AIM OF THE EXERCISE
Write out again, exactly, the lines below starting at the one with "(leb : A -> A -> bool)." and ending at the one with "match l, mask with".
─── TASK MATERIAL
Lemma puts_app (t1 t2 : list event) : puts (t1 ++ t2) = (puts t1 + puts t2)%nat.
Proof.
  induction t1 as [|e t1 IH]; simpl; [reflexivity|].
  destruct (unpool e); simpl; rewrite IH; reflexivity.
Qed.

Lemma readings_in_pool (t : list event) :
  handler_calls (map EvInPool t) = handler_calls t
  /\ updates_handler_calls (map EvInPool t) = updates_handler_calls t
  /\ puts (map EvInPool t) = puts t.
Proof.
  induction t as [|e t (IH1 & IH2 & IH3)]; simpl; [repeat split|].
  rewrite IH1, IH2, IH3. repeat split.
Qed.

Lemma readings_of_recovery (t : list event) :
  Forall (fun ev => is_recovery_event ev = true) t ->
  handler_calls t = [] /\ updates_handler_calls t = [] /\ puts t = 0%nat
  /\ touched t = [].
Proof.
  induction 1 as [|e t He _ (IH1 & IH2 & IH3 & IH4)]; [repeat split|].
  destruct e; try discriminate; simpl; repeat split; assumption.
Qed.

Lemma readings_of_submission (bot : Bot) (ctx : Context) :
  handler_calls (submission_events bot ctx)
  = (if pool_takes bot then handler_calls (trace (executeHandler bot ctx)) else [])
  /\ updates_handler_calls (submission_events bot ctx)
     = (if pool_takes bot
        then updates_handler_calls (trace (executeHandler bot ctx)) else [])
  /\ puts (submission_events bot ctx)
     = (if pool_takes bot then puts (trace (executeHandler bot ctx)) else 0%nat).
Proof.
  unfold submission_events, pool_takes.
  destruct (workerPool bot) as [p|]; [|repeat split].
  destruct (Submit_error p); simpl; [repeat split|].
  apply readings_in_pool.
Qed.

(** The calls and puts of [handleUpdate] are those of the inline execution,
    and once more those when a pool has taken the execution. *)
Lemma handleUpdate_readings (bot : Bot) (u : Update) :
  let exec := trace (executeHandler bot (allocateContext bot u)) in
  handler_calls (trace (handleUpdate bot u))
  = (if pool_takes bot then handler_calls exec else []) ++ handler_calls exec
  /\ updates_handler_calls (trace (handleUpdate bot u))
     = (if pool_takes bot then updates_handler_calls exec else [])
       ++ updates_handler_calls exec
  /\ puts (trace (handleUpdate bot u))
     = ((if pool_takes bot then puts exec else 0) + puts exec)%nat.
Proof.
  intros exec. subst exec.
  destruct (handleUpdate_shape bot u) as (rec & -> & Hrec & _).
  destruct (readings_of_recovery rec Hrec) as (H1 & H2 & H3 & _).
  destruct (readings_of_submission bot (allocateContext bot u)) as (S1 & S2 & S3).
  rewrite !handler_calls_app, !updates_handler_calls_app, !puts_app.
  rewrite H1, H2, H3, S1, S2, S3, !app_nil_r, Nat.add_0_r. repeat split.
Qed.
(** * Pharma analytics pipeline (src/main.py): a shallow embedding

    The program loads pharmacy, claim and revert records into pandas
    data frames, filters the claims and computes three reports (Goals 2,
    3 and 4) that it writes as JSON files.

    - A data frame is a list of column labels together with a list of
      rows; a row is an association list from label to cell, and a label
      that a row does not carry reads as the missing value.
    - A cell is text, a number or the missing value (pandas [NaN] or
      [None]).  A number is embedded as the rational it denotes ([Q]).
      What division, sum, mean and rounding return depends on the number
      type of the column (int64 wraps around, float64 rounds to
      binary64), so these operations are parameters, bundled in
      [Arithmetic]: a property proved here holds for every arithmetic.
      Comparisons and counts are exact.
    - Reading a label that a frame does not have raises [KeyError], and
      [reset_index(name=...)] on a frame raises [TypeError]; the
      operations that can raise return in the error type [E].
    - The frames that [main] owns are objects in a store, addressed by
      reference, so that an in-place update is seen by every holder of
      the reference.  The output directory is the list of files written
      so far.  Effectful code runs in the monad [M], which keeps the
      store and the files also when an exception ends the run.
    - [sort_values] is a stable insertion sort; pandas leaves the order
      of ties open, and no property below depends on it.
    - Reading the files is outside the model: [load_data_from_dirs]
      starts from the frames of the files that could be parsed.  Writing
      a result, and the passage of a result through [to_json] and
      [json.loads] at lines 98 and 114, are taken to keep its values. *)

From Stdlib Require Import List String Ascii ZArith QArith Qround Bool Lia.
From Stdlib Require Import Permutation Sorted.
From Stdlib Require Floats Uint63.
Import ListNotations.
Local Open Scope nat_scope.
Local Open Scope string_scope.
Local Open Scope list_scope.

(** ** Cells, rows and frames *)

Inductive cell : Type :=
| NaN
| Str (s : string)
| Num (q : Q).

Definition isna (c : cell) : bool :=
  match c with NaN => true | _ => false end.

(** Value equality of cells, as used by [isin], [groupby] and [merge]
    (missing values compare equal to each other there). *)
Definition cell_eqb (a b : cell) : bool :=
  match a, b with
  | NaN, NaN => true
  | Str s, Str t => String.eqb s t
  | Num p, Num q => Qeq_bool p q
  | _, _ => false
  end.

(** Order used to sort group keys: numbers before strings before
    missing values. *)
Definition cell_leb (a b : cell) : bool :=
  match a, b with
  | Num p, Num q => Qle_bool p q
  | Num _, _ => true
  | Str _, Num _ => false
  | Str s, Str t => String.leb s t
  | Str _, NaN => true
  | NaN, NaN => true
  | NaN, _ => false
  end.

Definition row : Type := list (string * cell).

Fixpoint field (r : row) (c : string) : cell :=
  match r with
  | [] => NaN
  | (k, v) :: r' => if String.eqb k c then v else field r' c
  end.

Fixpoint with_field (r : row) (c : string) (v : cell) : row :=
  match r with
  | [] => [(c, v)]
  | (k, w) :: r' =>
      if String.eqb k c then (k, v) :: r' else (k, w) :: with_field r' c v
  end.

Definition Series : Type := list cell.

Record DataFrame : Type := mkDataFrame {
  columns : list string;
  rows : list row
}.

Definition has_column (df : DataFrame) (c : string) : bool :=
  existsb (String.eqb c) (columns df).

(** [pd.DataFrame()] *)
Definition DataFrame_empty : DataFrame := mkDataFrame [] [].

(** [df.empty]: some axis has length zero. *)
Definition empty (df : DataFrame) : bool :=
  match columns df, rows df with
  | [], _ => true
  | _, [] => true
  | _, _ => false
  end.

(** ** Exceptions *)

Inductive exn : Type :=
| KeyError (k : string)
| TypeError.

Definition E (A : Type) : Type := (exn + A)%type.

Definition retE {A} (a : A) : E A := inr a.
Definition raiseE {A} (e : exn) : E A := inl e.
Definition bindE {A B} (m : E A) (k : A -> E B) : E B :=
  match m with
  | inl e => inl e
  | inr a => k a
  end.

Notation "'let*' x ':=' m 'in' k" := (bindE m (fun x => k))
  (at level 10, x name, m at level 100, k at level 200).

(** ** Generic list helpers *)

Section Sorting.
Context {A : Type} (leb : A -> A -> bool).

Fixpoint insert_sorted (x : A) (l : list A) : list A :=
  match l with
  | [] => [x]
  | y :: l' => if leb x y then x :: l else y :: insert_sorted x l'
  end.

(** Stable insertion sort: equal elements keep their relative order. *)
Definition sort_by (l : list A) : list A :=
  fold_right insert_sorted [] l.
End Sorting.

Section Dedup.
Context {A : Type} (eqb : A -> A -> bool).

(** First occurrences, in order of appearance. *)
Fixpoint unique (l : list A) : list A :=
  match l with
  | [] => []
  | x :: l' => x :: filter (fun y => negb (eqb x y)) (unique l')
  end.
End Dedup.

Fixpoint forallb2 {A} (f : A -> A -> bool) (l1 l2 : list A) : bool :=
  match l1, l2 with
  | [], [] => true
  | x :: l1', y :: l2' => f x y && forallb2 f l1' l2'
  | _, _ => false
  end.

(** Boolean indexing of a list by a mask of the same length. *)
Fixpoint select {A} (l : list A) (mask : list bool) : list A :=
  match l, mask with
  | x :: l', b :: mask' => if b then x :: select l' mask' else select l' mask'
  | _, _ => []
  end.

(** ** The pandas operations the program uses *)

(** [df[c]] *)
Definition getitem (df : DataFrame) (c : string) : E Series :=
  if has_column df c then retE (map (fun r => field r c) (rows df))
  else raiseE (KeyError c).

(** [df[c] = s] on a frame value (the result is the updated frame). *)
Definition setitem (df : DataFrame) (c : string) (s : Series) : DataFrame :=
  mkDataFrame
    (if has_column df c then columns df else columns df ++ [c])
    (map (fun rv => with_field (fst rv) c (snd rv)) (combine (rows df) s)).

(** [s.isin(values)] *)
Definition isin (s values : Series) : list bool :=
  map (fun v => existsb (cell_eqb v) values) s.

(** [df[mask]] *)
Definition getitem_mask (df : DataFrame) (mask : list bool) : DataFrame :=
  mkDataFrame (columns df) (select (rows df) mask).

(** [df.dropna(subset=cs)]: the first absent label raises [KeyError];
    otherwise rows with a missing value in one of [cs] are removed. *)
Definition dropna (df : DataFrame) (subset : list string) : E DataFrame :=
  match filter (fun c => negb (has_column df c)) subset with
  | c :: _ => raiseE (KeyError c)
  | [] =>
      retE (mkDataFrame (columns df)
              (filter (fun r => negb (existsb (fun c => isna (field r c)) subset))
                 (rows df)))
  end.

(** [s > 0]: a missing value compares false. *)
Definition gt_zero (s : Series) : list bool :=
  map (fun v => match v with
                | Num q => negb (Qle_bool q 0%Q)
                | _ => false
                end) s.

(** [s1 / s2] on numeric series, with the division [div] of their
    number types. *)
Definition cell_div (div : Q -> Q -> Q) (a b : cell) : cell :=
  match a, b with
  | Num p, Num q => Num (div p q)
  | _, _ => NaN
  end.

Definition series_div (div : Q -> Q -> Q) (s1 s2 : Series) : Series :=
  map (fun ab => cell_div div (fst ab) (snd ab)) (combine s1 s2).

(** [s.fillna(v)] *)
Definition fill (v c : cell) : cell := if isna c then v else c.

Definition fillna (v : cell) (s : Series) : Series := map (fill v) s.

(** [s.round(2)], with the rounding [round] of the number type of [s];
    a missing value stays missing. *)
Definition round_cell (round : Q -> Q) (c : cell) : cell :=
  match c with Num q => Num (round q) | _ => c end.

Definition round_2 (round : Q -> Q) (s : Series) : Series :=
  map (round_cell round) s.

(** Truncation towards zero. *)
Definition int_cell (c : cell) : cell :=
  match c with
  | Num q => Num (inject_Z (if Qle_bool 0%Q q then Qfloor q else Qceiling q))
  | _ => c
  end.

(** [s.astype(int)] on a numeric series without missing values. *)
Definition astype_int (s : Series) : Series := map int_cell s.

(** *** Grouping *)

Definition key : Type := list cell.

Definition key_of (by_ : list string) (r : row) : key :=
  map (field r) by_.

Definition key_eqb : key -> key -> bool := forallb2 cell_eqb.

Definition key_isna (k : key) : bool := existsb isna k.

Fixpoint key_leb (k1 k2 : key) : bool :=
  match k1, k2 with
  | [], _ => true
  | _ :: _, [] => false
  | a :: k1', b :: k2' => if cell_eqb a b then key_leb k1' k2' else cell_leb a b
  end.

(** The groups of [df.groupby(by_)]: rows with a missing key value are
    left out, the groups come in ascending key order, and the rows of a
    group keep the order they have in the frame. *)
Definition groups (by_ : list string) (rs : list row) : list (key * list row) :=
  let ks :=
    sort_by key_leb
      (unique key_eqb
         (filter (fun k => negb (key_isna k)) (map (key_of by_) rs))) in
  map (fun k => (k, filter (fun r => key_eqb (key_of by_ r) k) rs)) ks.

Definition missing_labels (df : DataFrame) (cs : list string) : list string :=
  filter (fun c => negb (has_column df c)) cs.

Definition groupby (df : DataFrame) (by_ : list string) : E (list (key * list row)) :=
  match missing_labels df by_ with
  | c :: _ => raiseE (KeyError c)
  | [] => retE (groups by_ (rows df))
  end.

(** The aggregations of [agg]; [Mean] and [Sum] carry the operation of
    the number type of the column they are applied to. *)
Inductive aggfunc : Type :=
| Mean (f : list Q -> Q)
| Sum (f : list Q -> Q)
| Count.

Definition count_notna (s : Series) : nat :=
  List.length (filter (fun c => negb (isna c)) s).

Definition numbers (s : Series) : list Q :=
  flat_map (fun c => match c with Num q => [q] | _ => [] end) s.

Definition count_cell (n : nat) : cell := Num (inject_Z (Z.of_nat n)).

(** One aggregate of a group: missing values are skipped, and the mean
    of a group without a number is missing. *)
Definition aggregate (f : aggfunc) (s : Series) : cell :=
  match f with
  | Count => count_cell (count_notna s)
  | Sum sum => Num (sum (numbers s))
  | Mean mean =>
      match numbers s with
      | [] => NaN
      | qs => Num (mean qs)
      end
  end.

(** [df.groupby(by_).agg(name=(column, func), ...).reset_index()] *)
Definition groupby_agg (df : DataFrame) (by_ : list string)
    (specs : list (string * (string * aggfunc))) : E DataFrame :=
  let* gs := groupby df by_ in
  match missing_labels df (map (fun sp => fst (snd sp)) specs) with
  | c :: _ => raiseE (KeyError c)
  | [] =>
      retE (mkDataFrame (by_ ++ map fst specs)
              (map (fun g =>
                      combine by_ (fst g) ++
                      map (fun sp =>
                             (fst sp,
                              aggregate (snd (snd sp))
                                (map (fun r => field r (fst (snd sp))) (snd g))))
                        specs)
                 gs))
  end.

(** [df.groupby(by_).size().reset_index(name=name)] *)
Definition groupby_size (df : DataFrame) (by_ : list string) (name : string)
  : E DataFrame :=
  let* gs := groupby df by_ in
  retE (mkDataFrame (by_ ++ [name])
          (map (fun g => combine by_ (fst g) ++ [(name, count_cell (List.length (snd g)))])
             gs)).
──────
RESPONSE
Context {A : Type} (leb : A -> A -> bool).

Fixpoint insert_sorted (x : A) (l : list A) : list A :=
  match l with
  | [] => [x]
  | y :: l' => if leb x y then x :: l else y :: insert_sorted x l'
  end.

(** Stable insertion sort: equal elements keep their relative order. *)
Definition sort_by (l : list A) : list A :=
  fold_right insert_sorted [] l.
End Sorting.

Section Dedup.
Context {A : Type} (eqb : A -> A -> bool).

(** First occurrences, in order of appearance. *)
Fixpoint unique (l : list A) : list A :=
  match l with
  | [] => []
  | x :: l' => x :: filter (fun y => negb (eqb x y)) (unique l')
  end.
End Dedup.

Fixpoint forallb2 {A} (f : A -> A -> bool) (l1 l2 : list A) : bool :=
  match l1, l2 with
  | [], [] => true
  | x :: l1', y :: l2' => f x y && forallb2 f l1' l2'
  | _, _ => false
  end.

(** Boolean indexing of a list by a mask of the same length. *)
Fixpoint select {A} (l : list A) (mask : list bool) : list A :=
  match l, mask with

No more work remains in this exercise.